=== Given data ===

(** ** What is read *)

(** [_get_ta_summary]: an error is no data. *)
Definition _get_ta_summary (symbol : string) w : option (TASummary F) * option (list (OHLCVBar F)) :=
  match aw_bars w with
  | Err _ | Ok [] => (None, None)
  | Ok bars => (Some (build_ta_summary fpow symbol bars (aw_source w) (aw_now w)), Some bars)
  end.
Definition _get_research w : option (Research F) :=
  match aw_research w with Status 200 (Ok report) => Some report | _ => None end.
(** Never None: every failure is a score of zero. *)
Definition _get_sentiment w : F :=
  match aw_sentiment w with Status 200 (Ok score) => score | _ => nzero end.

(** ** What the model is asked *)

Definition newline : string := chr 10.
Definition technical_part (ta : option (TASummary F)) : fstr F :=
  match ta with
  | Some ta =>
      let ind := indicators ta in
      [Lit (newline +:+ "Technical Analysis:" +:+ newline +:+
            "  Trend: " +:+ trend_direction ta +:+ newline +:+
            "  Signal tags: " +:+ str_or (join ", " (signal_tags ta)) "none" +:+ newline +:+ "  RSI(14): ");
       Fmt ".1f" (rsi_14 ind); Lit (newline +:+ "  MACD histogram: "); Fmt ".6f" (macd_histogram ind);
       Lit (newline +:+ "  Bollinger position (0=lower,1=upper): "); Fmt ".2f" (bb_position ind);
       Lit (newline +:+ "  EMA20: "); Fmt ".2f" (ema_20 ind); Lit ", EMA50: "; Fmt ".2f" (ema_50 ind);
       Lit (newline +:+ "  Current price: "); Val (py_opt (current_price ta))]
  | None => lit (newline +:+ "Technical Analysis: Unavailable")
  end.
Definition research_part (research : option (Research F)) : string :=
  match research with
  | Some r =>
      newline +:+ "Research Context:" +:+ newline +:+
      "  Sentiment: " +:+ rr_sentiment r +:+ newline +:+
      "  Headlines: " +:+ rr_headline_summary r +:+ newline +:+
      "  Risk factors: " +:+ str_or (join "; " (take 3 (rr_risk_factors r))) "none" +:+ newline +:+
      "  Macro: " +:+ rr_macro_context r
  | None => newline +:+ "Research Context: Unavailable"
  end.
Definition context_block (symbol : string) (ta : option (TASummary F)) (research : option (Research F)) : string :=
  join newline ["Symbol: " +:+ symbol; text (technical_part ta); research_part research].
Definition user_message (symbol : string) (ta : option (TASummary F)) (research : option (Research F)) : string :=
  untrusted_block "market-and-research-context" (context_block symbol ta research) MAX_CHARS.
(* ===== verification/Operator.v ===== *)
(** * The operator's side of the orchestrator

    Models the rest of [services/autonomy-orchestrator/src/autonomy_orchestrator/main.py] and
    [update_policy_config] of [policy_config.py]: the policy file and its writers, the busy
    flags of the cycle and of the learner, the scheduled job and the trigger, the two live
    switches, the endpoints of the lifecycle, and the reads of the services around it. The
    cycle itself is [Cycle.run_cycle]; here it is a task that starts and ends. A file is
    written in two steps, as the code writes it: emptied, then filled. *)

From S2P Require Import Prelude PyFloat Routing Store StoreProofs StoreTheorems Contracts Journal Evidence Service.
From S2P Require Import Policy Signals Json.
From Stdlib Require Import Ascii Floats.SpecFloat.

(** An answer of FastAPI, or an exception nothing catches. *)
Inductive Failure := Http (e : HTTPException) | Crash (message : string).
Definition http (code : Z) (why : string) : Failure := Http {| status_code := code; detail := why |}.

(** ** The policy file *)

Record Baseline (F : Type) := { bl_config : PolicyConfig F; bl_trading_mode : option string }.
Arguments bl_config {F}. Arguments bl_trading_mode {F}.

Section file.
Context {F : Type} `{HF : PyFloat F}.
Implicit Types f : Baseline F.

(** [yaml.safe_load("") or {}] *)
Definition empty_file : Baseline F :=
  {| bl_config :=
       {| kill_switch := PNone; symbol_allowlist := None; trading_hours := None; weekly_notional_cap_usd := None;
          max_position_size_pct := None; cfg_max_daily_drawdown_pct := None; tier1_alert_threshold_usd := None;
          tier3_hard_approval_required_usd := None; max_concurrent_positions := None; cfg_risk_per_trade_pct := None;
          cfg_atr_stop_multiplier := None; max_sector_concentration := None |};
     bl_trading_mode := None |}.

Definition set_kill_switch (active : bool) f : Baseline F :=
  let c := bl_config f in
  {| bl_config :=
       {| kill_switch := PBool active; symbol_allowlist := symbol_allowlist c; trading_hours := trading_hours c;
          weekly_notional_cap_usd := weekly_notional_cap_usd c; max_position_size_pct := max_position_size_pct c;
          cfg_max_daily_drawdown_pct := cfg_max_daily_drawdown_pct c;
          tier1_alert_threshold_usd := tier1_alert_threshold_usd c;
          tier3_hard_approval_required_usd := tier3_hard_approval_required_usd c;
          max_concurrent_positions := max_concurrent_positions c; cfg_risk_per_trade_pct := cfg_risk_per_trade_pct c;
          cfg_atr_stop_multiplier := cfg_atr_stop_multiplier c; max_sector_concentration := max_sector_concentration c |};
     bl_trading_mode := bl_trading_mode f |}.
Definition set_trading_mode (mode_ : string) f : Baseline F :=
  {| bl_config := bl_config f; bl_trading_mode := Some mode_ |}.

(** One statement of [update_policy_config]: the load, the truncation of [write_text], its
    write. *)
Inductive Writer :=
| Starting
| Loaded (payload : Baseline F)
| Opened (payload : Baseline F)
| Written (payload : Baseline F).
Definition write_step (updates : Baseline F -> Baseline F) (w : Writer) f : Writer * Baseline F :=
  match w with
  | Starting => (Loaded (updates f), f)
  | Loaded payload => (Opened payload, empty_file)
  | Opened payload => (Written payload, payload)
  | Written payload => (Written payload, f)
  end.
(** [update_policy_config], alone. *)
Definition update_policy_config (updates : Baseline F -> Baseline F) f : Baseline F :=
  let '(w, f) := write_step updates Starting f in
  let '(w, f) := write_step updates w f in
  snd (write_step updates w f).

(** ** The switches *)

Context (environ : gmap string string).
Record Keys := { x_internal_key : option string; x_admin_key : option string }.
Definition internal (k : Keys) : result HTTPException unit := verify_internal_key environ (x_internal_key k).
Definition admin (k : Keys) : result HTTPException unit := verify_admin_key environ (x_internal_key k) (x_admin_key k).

===

### How to complete this task
Only the lines above, from the first through the one holding "[] => (None, None)", are to be output, and they must be copied exactly.

### Reply
(** ** What is read *)

(** [_get_ta_summary]: an error is no data. *)
Definition _get_ta_summary (symbol : string) w : option (TASummary F) * option (list (OHLCVBar F)) :=
  match aw_bars w with
  | Err _ | Ok [] => (None, None)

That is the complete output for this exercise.